(* ===== verification/FloatText.v ===== *)
(** * Doubles, integers and text in Rust's standard library

    [parse::<f64>], the formats [{}], [{:.p}] and [{:.pe}], and the casts
    between [f64] and [u64] or [i64], which util/strscan.rs and util/strfmt.rs
    build on.  Reading is the correctly rounded value of the decimal, writing
    the correctly rounded (ties to even) decimal of the value. *)

From Stdlib Require Import ZArith Lia Bool SpecFloat Ascii String.
From stdpp Require Import base decidable numbers option list.
From S2P Require Import Prelude Float64 PatClass.

(** ** Bytes of a literal *)

Definition lit (s : string) : list Z := map (fun a => Z.of_N (N_of_ascii a)) (list_ascii_of_string s).

(** A test of one byte, by enumeration. *)
Definition all_bytes : list Z := map Z.of_nat (seq 0 256).

Lemma byte_test (P : Z -> bool) : forallb P all_bytes = true -> forall c, urange 8 c -> P c = true.
Proof.
  intros H c Hc. rewrite forallb_forall in H. apply H. unfold all_bytes. unfold urange in Hc.
  rewrite <- (Z2Nat.id c) by lia. apply in_map, in_seq. lia.
Qed.

(** ** Casts *)

(** [u as f64] and [i as f64]: rounded to nearest, ties to even. *)
Definition f64_of_Z (z : Z) : f64 := bits_of_SF (binary_normalize 53 1024 z 0 false).

(** [n as u64] and [n as i64]: truncated, saturating, 0 for NaN. *)
Definition f64_to_range (lo hi : Z) (b : f64) : Z :=
  match SF_trunc (SF_of_bits b) with
  | Some z => Z.max lo (Z.min z hi)
  | None => match SF_of_bits b with S754_infinity true => lo | S754_infinity false => hi | _ => 0 end
  end.

Definition f64_to_u64 : f64 -> Z := f64_to_range 0 (2 ^ 64 - 1).
Definition f64_to_i64 : f64 -> Z := f64_to_range (- 2 ^ 63) (2 ^ 63 - 1).

(** [(e as f64).exp2()] for an integer [e]. *)
Definition f64_exp2 (e : Z) : f64 := bits_of_SF (binary_normalize 53 1024 1 e false).

(** ** Decimal digits *)

Definition dec_value (ds : list Z) : Z := fold_left (fun v d => v * 10 + (d - 48)) ds 0.

(** The longest prefix that satisfies [f], and the rest. *)
Fixpoint span (f : Z -> bool) (s : list Z) : list Z * list Z :=
  match s with
  | [] => ([], [])
  | c :: s' => if f c then let '(a, b) := span f s' in (c :: a, b) else ([], s)
  end.

(** What follows the byte [c]. *)
Definition strip (c : Z) (s : list Z) : option (list Z) :=
  match s with x :: s => if x =? c then Some s else None | [] => None end.

(** An optional sign. *)
Definition strip_sign (s : list Z) : bool * list Z :=
  match s with
  | c :: s' => if c =? 45 then (true, s') else if c =? 43 then (false, s') else (false, s)
  | [] => (false, [])
  end.

(** The digits of [n] in base [b], most significant first, at least one; the
    fuel is the number of digits allowed. *)
Fixpoint digits_loop (b : Z) (fuel : nat) (n : Z) (acc : list Z) : list Z :=
  match fuel with
  | O => acc
  | S fuel => let acc := 48 + n mod b :: acc in if n <? b then acc else digits_loop b fuel (n / b) acc
  end.

(** [n.to_string()] for a non-negative integer, signed below. *)
Definition dec_digits (n : Z) : list Z := digits_loop 10 (S (Z.to_nat (Z.log2 n))) n [].
Definition show_int (n : Z) : list Z := if n <? 0 then 45 :: dec_digits (- n) else dec_digits n.

(** ** Reading *)

(** The double nearest to [m * 10^e]. *)
Definition dec_to_f64 (m e : Z) : f64 :=
  if m =? 0 then 0
  else if 0 <=? e then f64_of_Z (m * 10 ^ e)
  else let '(q, e', l) := SFdiv_core_binary 53 1024 m 0 (10 ^ (- e)) 0 in
       bits_of_SF (binary_round_aux 53 1024 false q e' l).

(** [Exp?] of the grammar in the documentation of [f64::from_str]: the
    exponent, [None] when something else follows. *)
Definition parse_exp (s : list Z) : option Z :=
  match s with
  | [] => Some 0
  | c :: s =>
      if Z.lor c 32 =? 101 then
        let '(neg, s) := strip_sign s in
        let '(ds, rest) := span is_ascii_digit s in
        match ds, rest with
        | _ :: _, [] => Some (if neg then - dec_value ds else dec_value ds)
        | _, _ => None
        end
      else None
  end.

Definition parse_magnitude (s : list Z) : option f64 :=
  let '(ip, s1) := span is_ascii_digit s in
  let '(fp, s2) := match strip 46 s1 with Some s1 => span is_ascii_digit s1 | None => ([], s1) end in
  match ip ++ fp with
  | [] => None
  | ds => let? e := parse_exp s2 in Some (dec_to_f64 (dec_value ds) (e - zlen fp))
  end.

(** [parse::<f64>().ok()]. *)
Definition parse_f64 (s : list Z) : option f64 :=
  let '(neg, s) := strip_sign s in
  let w := map to_ascii_lowercase s in
  let? v := if decide (w = lit "inf") then Some 0x7ff0000000000000
            else if decide (w = lit "infinity") then Some 0x7ff0000000000000
            else if decide (w = lit "nan") then Some f64_NAN
            else parse_magnitude s in
  Some (if neg then f64_neg v else v).

(** ** Writing *)

(** [a / b] rounded to the nearest integer, ties to even. *)
Definition div_even (a b : Z) : Z :=
  let q := a / b in let r := a mod b in
  if (b <? 2 * r) || ((b =? 2 * r) && Z.odd q) then q + 1 else q.

(** The nearest integer to [m * 2^e * 10^p]. *)
Definition scaled (m e p : Z) : Z :=
  div_even (m * 2 ^ Z.max 0 e * 10 ^ Z.max 0 p) (2 ^ Z.max 0 (- e) * 10 ^ Z.max 0 (- p)).

Definition pad_left (n : nat) (s : list Z) : list Z := replicate (n - length s) 48 ++ s.

(** [p] fraction digits of a decimal scaled by [10^p]. *)
Definition point (p : nat) (n : Z) : list Z :=
  let ds := pad_left (S p) (dec_digits n) in
  let ip := take (length ds - p) ds in
  match p with O => ip | _ => ip ++ 46 :: drop (length ds - p) ds end.

(** [format!("{:.p}", n)]. *)
Definition show_fixed (p : nat) (n : f64) : list Z :=
  match SF_of_bits n with
  | S754_nan => lit "NaN"
  | S754_infinity s => (if s then [45] else []) ++ lit "inf"
  | S754_zero s => (if s then [45] else []) ++ point p 0
  | S754_finite s m e => (if s then [45] else []) ++ point p (scaled (Zpos m) e (Z.of_nat p))
  end.

(** The exponent of the first of [p + 1] significant digits.  It is the decimal exponent
    [k] of the value, or [k + 1] when rounding carries over. *)
Definition dec_exponent (m e : Z) : Z :=
  let below k := (* 10^k <= m * 2^e *)
    10 ^ Z.max 0 k * 2 ^ Z.max 0 (- e) <=? m * 2 ^ Z.max 0 e * 10 ^ Z.max 0 (- k) in
  (* log10 is at most one above this approximation by the binary exponent. *)
  let k := (Z.log2 m + e) * 1233 / 4096 - 1 in
  if below (k + 3) then k + 3 else if below (k + 2) then k + 2 else if below (k + 1) then k + 1 else k.

(** [format!("{:.pe}", n)]. *)
Definition show_exp_form (p : nat) (n : f64) : list Z :=
  let body m e :=
    let k := dec_exponent m e in
    let d := scaled m e (Z.of_nat p - k) in
    let '(d, k) := if d =? 10 ^ (Z.of_nat p + 1) then (d / 10, k + 1) else (d, k) in
    point p d ++ 101 :: show_int k in
  match SF_of_bits n with
  | S754_nan => lit "NaN"
  | S754_infinity s => (if s then [45] else []) ++ lit "inf"
  | S754_zero s => (if s then [45] else []) ++ point p 0 ++ lit "e0"
  | S754_finite s m e => (if s then [45] else []) ++ body (Zpos m) e
  end.

Example parse_f64_0_1 : parse_f64 (lit "0.1") = Some 0x3fb999999999999a. Proof. vm_compute. reflexivity. Qed.
Example parse_f64_max : parse_f64 (lit "-1.7976931348623157e308") = Some 0xffefffffffffffff. Proof. vm_compute. reflexivity. Qed.
Example parse_f64_denorm : parse_f64 (lit "4.9E-324") = Some 1. Proof. vm_compute. reflexivity. Qed.
Example parse_f64_tie : parse_f64 (lit "9007199254740993") = Some 0x4340000000000000. Proof. vm_compute. reflexivity. Qed.
Example parse_f64_inf : parse_f64 (lit "1e400") = Some 0x7ff0000000000000. Proof. vm_compute. reflexivity. Qed.
Example parse_f64_bad : parse_f64 (lit "0x10") = None /\ parse_f64 (lit ".") = None /\ parse_f64 (lit "1e") = None. Proof. vm_compute. done. Qed.
Example show_fixed_half : show_fixed 0 0x3fe0000000000000 = lit "0". Proof. vm_compute. reflexivity. Qed.
Example show_fixed_pi : show_fixed 5 0x400921fb54442d18 = lit "3.14159". Proof. vm_compute. reflexivity. Qed.
Example show_exp_pi : show_exp_form 13 0x400921fb54442d18 = lit "3.1415926535898e0". Proof. vm_compute. reflexivity. Qed.
Example show_exp_min : show_exp_form 3 1 = lit "4.941e-324". Proof. vm_compute. reflexivity. Qed.
Example show_exp_carry : show_exp_form 2 0x408f3ffae147ae14 = lit "1.00e3". Proof. vm_compute. reflexivity. Qed.
Example show_exp_1e23 : show_exp_form 13 0x44b52d02c7e14af6 = lit "1.0000000000000e23". Proof. vm_compute. reflexivity. Qed.
(* ===== verification/StrFmt.v ===== *)
(** * util/strfmt.rs: numbers as text, and [string.format]

    A panic ([unwrap] of a string without the letter [e], an index out of
    range) is [None]; [Err] carries the message of the error.  A buffer of 64
    bytes that is written to keeps what fits. *)

From Stdlib Require Import ZArith Lia Bool SpecFloat Ascii String.
From stdpp Require Import base decidable numbers option list.
From S2P Require Import Prelude Float64 PatClass FloatText.

(** ** Pieces of [str] *)

(** [s.split_once(c)]. *)
Fixpoint split_once (c : Z) (s : list Z) : option (list Z * list Z) :=
  match s with
  | [] => None
  | x :: s => if x =? c then Some ([], s) else let? ' (a, b) := split_once c s in Some (x :: a, b)
  end.

Fixpoint drop_while (f : Z -> bool) (s : list Z) : list Z :=
  match s with x :: s' => if f x then drop_while f s' else s | [] => [] end.

(** [s.trim_end_matches(c)]. *)
Definition trim_end_matches (c : Z) (s : list Z) : list Z := rev (drop_while (Z.eqb c) (rev s)).

Definition contains (c : Z) (s : list Z) : bool := existsb (Z.eqb c) s.

(** [e.parse::<i32>().unwrap()]. *)
Definition parse_i32 (s : list Z) : option Z :=
  let '(neg, ds) := strip_sign s in
  match ds with
  | [] => None
  | _ => if forallb is_ascii_digit ds then
           let v := if neg then - dec_value ds else dec_value ds in
           if (- 2 ^ 31 <=? v) && (v <? 2 ^ 31) then Some v else None
         else None
  end.

(** [x.parse::<usize>().ok()] of a run of digits. *)
Definition parse_usize (ds : list Z) : option Z :=
  match ds with
  | [] => None
  | _ => if dec_value ds <? 2 ^ 64 then Some (dec_value ds) else None
  end.

(** [{:02}] of the magnitude of an exponent, after its sign. *)
Definition show_exponent (exp : Z) : list Z := (if exp <? 0 then 45 else 43) :: pad_left 2 (dec_digits (Z.abs exp)).

Definition to_uppercase (s : list Z) : list Z := map (fun c => if (97 <=? c) && (c <=? 122) then c - 32 else c) s.

(** ** [tostring] of a number *)

(** The loop divides until one digit is left; 20 digits hold a [u64]. *)
Definition itoa_i64 (v : Z) : list Z :=
  if v <? 0 then 45 :: digits_loop 10 20 (uwrap 64 (- uwrap 64 v)) [] else digits_loop 10 20 v [].

Definition is_sign_negative (n : f64) : bool := f64_sign n.

Definition g14_to_buf (n : f64) : option (list Z) :=
  if f64_eq n 0 then Some (if is_sign_negative n then [45; 48] else [48])
  else if f64_is_nan n then Some (lit "nan")
  else match SF_of_bits n with
  | S754_infinity s => Some (if s then lit "-inf" else lit "inf")
  | _ =>
      let i := f64_to_i64 n in
      if f64_eq (f64_of_Z i) n && (Z.abs i <? 2 ^ 53) then Some (itoa_i64 i)
      else
        let mant_str := take 64 (show_exp_form 13 n) in
        let? ' (m, e) := split_once 101 mant_str in
        let? exp := parse_i32 e in
        if negb ((-4 <=? exp) && (exp <? 14)) then
          let m2 := trim_end_matches 46 (trim_end_matches 48 m) in
          Some (take 64 (m2 ++ 101 :: show_exponent exp))
        else
          let prec := Z.max (13 - exp) 0 in
          let s := take 64 (show_fixed (Z.to_nat prec) n) in
          Some (if contains 46 s then trim_end_matches 46 (trim_end_matches 48 s) else s)
  end.
(* ===== verification/LexSpec.v ===== *)
(** * The lexer terminates, makes progress and does not panic

    [chars] is the text from the current character on.  Each function is
    described by [post]: from a well-formed state it returns a state that
    satisfies the postcondition, or an error that names the chunk and a line
    at or after the current one. *)

From Stdlib Require Import ZArith Lia Bool String.
From stdpp Require Import base decidable numbers option list.
From S2P Require Import Prelude Float64 Strings PatClass FloatText StrScan StrFmt Lex.

Section LexSpec.
Context {St : Type} `{Strings St}.

Abbreviation LexState := (LexState St).

(** ** Well-formed states *)

Definition chars (ls : LexState) : list Z := if c ls =? LEX_EOF then [] else c ls :: drop (pos ls) (src ls).

Record wf (ls : LexState) : Prop := {
  wf_src : Forall (urange 8) (src ls);
  wf_pos : (pos ls <= length (src ls))%nat;
  wf_c : c ls = LEX_EOF /\ pos ls = length (src ls) \/ urange 8 (c ls);
  wf_line : 1 <= linenumber ls < 0x7fffff00;
}.

(** What lexing leaves alone, and what only moves forward. *)
Record step (ls ls' : LexState) : Prop := {
  step_wf : wf ls';
  step_src : src ls' = src ls;
  step_name : chunkname ls' = chunkname ls;
  step_strs : strs ls' = strs ls;
  step_look : lookahead ls' = lookahead ls;
  step_line : linenumber ls <= linenumber ls';
  step_chars : (length (chars ls') <= length (chars ls))%nat;
  step_tok : tok ls' = tok ls;
}.

Lemma step_refl (ls : LexState) : wf ls -> step ls ls.
Proof. by constructor. Qed.

Lemma step_trans ls1 ls2 ls3 : step ls1 ls2 -> step ls2 ls3 -> step ls1 ls3.
Proof. intros [] []. constructor; [done|congruence..|lia|lia|congruence]. Qed.

Definition err_at (ls : LexState) (e : list Z) : Prop :=
  exists line msg, e = chunkname ls ++ 58 :: dec_digits line ++ lit ": " ++ msg /\ linenumber ls <= line.

Definition post {A} (ls : LexState) (Q : A -> Prop) (r : Res A) : Prop :=
  match r with Some (inl a) => Q a | Some (inr e) => err_at ls e | None => False end.

Lemma post_bind {A B} ls (P : A -> Prop) (Q : B -> Prop) m k :
  post ls P m -> (forall a, P a -> post ls Q (k a)) -> post ls Q (rbind m k).
Proof. destruct m as [[a|e]|]; cbn; auto. Qed.

Lemma post_step {A} ls ls' (Q : A -> Prop) r : step ls ls' -> post ls' Q r -> post ls Q r.
Proof.
  intros Hs. destruct r as [[a|e]|]; cbn; [done| |done]. intros (line & msg & -> & Hl).
  exists line, msg. destruct Hs. split; [congruence|lia].
Qed.

Lemma post_weaken {A} ls (P Q : A -> Prop) r : post ls P r -> (forall a, P a -> Q a) -> post ls Q r.
Proof. destruct r as [[a|e]|]; cbn; auto. Qed.

Lemma post_error {A} ls (Q : A -> Prop) msg : post ls Q (error ls msg).
Proof. exists (linenumber ls), msg. split; [done|lia]. Qed.

(** ** Single characters *)

Lemma chars_c (ls : LexState) : wf ls -> c ls = default LEX_EOF (head (chars ls)).
Proof. intros _. unfold chars. destruct (Z.eqb_spec (c ls) LEX_EOF) as [->|]; done. Qed.

Lemma chars_nil (ls : LexState) : chars ls = [] <-> c ls = LEX_EOF.
Proof. unfold chars. by destruct (Z.eqb_spec (c ls) LEX_EOF). Qed.

Lemma drop_lookup {A} (l : list A) n x : l !! n = Some x -> drop n l = x :: drop (S n) l.
Proof. revert n. induction l as [|y l IH]; intros [|n]; try done; cbn; [by intros [= ->]|apply IH]. Qed.

Lemma next_char_chars (ls : LexState) : wf ls -> chars (next_char ls) = tail (chars ls).
Proof.
  intros [Hb Hp Hc _]. unfold next_char, chars. destruct (src ls !! pos ls) as [x|] eqn:E; destruct ls as [src0 pos0 ts0 c0 tok0 tv0 la0 lav0 sb0 ln0 ll0 cn0 st0]; cbn in *.
  - rewrite (drop_lookup _ _ _ E). pose proof (lookup_lt_Some _ _ _ E).
    assert (urange 8 x) as Hx by (rewrite Forall_lookup in Hb; by eapply Hb).
    destruct (Z.eqb_spec x LEX_EOF) as [->|]; [unfold LEX_EOF, urange in Hx; lia|].
    destruct Hc as [[-> Hl]|Hc]; [lia|]. destruct (Z.eqb_spec c0 LEX_EOF) as [->|]; [unfold LEX_EOF, urange in Hc; lia|done].
  - apply lookup_ge_None in E. destruct (c0 =? LEX_EOF); [done|]. cbn. by rewrite drop_ge.
Qed.

Lemma next_char_wf (ls : LexState) : wf ls -> wf (next_char ls).
Proof.
  intros [Hb Hp Hc Hl]. unfold next_char. destruct (src ls !! pos ls) as [x|] eqn:E; destruct ls; cbn in *; constructor; cbn; try done.
  - by pose proof (lookup_lt_Some _ _ _ E).
  - right. rewrite Forall_lookup in Hb. by eapply Hb.
  - left. split; [done|]. apply lookup_ge_None in E. lia.
Qed.

Lemma next_char_same (ls : LexState) : src (next_char ls) = src ls /\ chunkname (next_char ls) = chunkname ls /\ strs (next_char ls) = strs ls /\
  lookahead (next_char ls) = lookahead ls /\ linenumber (next_char ls) = linenumber ls /\ sb (next_char ls) = sb ls /\
  tokval (next_char ls) = tokval ls /\ tok (next_char ls) = tok ls /\ lookaheadval (next_char ls) = lookaheadval ls /\
  lastline (next_char ls) = lastline ls.
Proof. unfold next_char. destruct (src ls !! pos ls), ls; done. Qed.

Lemma next_char_step (ls : LexState) : wf ls -> step ls (next_char ls).
Proof.
  intros Hw. destruct (next_char_same ls) as (E1 & E2 & E3 & E4 & E5 & _ & _ & E6 & _). constructor; try done; [by apply next_char_wf|lia|].
  rewrite next_char_chars by done. destruct (chars ls); cbn; lia.
Qed.

(** The progress of [next_char] off the end. *)
Lemma next_char_lt (ls : LexState) : wf ls -> c ls <> LEX_EOF -> (length (chars (next_char ls)) < length (chars ls))%nat.
Proof.
  intros Hw Hc. rewrite next_char_chars by done. unfold chars. destruct (Z.eqb_spec (c ls) LEX_EOF); [done|]. cbn. lia.
Qed.

Lemma same_step (ls ls' : LexState) : wf ls -> src ls' = src ls -> pos ls' = pos ls -> c ls' = c ls ->
  linenumber ls <= linenumber ls' < 0x7fffff00 -> chunkname ls' = chunkname ls -> strs ls' = strs ls ->
  lookahead ls' = lookahead ls -> tok ls' = tok ls -> step ls ls'.
Proof.
  intros [] E1 E2 E3 E4 E5 E6 E7 E8. constructor; try done; [|lia|].
  - constructor; rewrite ?E1, ?E2, ?E3; try done. lia.
  - unfold chars. by rewrite E1, E2, E3.
Qed.

Ltac same := apply same_step; [done|match goal with ls : Lex.LexState St |- _ => destruct ls; cbn in *; first [done|lia] end..].

Lemma save_step x (ls : LexState) : wf ls -> step ls (save x ls).
Proof. intros Hw. pose proof (wf_line _ Hw). same. Qed.

Lemma set_sb_step (ls : LexState) b : wf ls -> step ls (set_sb ls b).
Proof. intros Hw. pose proof (wf_line _ Hw). same. Qed.

Lemma save_chars x (ls : LexState) : chars (save x ls) = chars ls /\ c (save x ls) = c ls /\ sb (save x ls) = sb ls ++ [uwrap 8 x].
Proof. by destruct ls. Qed.

Lemma save_next_step (ls : LexState) : wf ls -> step ls (save_next ls).
Proof. intros Hw. eapply step_trans; [by apply save_step|]. apply next_char_step. by apply (save_step (c ls) ls). Qed.

Lemma save_next_sb (ls : LexState) : sb (save_next ls) = sb ls ++ [uwrap 8 (c ls)].
Proof. unfold save_next. destruct (next_char_same (save (c ls) ls)) as (_ & _ & _ & _ & _ & -> & _). by destruct ls. Qed.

----

Gather up every line in the data above that contains the word "first", copying each one.

**WRITTEN RESPONSE:**
(** The digits of [n] in base [b], most significant first, at least one; the
(** The exponent of the first of [p + 1] significant digits.  It is the decimal exponent
Ltac same := apply same_step; [done|match goal with ls : Lex.LexState St |- _ => destruct ls; cbn in *; first [done|lia] end..].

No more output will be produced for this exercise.